Exercise input: Begin
(** The tables of the two windows after a task left the CPU. *)
Lemma migrate_sub_repr t ts C P :
  tables_repr c ts (t_curr_window t :: C) (t_prev_window t :: P) ->
  0 <= t_curr_window t -> 0 <= t_prev_window t -> loads_ok C -> loads_ok P ->
  Z.of_nat (length C) < U8_MAX -> Z.of_nat (length P) < U8_MAX ->
  let ts' := migrate_top_tasks_subtraction c t ts in
  tables_repr c ts' C P /\
  (tt_curr_top ts = top_of c (t_curr_window t :: C) -> 2 * tt_curr_top ts < NUM_LOAD_INDICES ->
   tt_curr_top ts' = top_of c C) /\
  (tt_prev_top ts = top_of c (t_prev_window t :: P) -> 2 * tt_prev_top ts < NUM_LOAD_INDICES ->
   tt_prev_top ts' = top_of c P).
Proof.
  intros (Hi & Hc & Hp) H0 H1 HC HP HlC HlP.
  unfold migrate_top_tasks_subtraction. set (i := tt_curr_table ts) in *.
  set (ts1 := if negb (t_curr_window t =? 0) then _ else ts).
  assert (tt_curr_table ts1 = i /\ tt_prev_top ts1 = tt_prev_top ts /\
          repr_at c ts1 i C /\ repr_at c ts1 (1 - i) (t_prev_window t :: P) /\
          (tt_curr_top ts = top_of c (t_curr_window t :: C) ->
           2 * tt_curr_top ts < NUM_LOAD_INDICES -> tt_curr_top ts1 = top_of c C))
    as (E1 & E2 & R1 & R2 & T1).
  { unfold ts1. destruct (Z.eqb_spec (t_curr_window t) 0) as [E|E]; cbn [negb].
    - rewrite E in *. split_and!; try done. rewrite top_of_cons_zero by done. done.
    - pose proof (top_tasks_remove_spec ts i (t_curr_window t) (tt_curr_top ts) C
                    Hi Hc ltac:(lia) HC HlC) as Hs.
      destruct (top_tasks_remove _ _ _ _ _) as [ts' top'].
      destruct Hs as (S1 & S2 & S3). pose proof S2 as (_ & _ & F1 & F2 & F3).
      split_and!; try done. apply repr_at_set_curr_top. by eapply only_table_repr. }
  clearbody ts1. destruct (Z.eqb_spec (t_prev_window t) 0) as [E|E]; cbn [negb].
  - rewrite E in *. unfold tables_repr. rewrite E1, E2. split_and!; try done.
    rewrite top_of_cons_zero by done. done.
  - pose proof (top_tasks_remove_spec ts1 (1 - i) (t_prev_window t) (tt_prev_top ts1) P
                  ltac:(lia) R2 ltac:(lia) HP HlP) as Hs.
    destruct (top_tasks_remove _ _ _ _ _) as [ts' top'].
    destruct Hs as (S1 & S2 & S3). pose proof S2 as (_ & _ & F1 & F2 & F3).
    apply only_table_repr with (c := c) (L := C) in S2; [|by rewrite other_other].
    rewrite other_other in S2 by done. unfold tables_repr; cbn. rewrite F3, E1, F1.
    split_and!; try done. intros. rewrite <- E2 in *. by apply S3.
Qed.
Exercise input: End
> **What the task asks**
Please output an exact copy of the lines above, from the opening line of the data down to the line that contains "as (E1 & E2 & R1 & R2 & T1).".

> **Response box**
(** The tables of the two windows after a task left the CPU. *)
Lemma migrate_sub_repr t ts C P :
  tables_repr c ts (t_curr_window t :: C) (t_prev_window t :: P) ->
  0 <= t_curr_window t -> 0 <= t_prev_window t -> loads_ok C -> loads_ok P ->
  Z.of_nat (length C) < U8_MAX -> Z.of_nat (length P) < U8_MAX ->
  let ts' := migrate_top_tasks_subtraction c t ts in
  tables_repr c ts' C P /\
  (tt_curr_top ts = top_of c (t_curr_window t :: C) -> 2 * tt_curr_top ts < NUM_LOAD_INDICES ->
   tt_curr_top ts' = top_of c C) /\
  (tt_prev_top ts = top_of c (t_prev_window t :: P) -> 2 * tt_prev_top ts < NUM_LOAD_INDICES ->
   tt_prev_top ts' = top_of c P).
Proof.
  intros (Hi & Hc & Hp) H0 H1 HC HP HlC HlP.
  unfold migrate_top_tasks_subtraction. set (i := tt_curr_table ts) in *.
  set (ts1 := if negb (t_curr_window t =? 0) then _ else ts).
  assert (tt_curr_table ts1 = i /\ tt_prev_top ts1 = tt_prev_top ts /\
          repr_at c ts1 i C /\ repr_at c ts1 (1 - i) (t_prev_window t :: P) /\
          (tt_curr_top ts = top_of c (t_curr_window t :: C) ->
           2 * tt_curr_top ts < NUM_LOAD_INDICES -> tt_curr_top ts1 = top_of c C))
    as (E1 & E2 & R1 & R2 & T1).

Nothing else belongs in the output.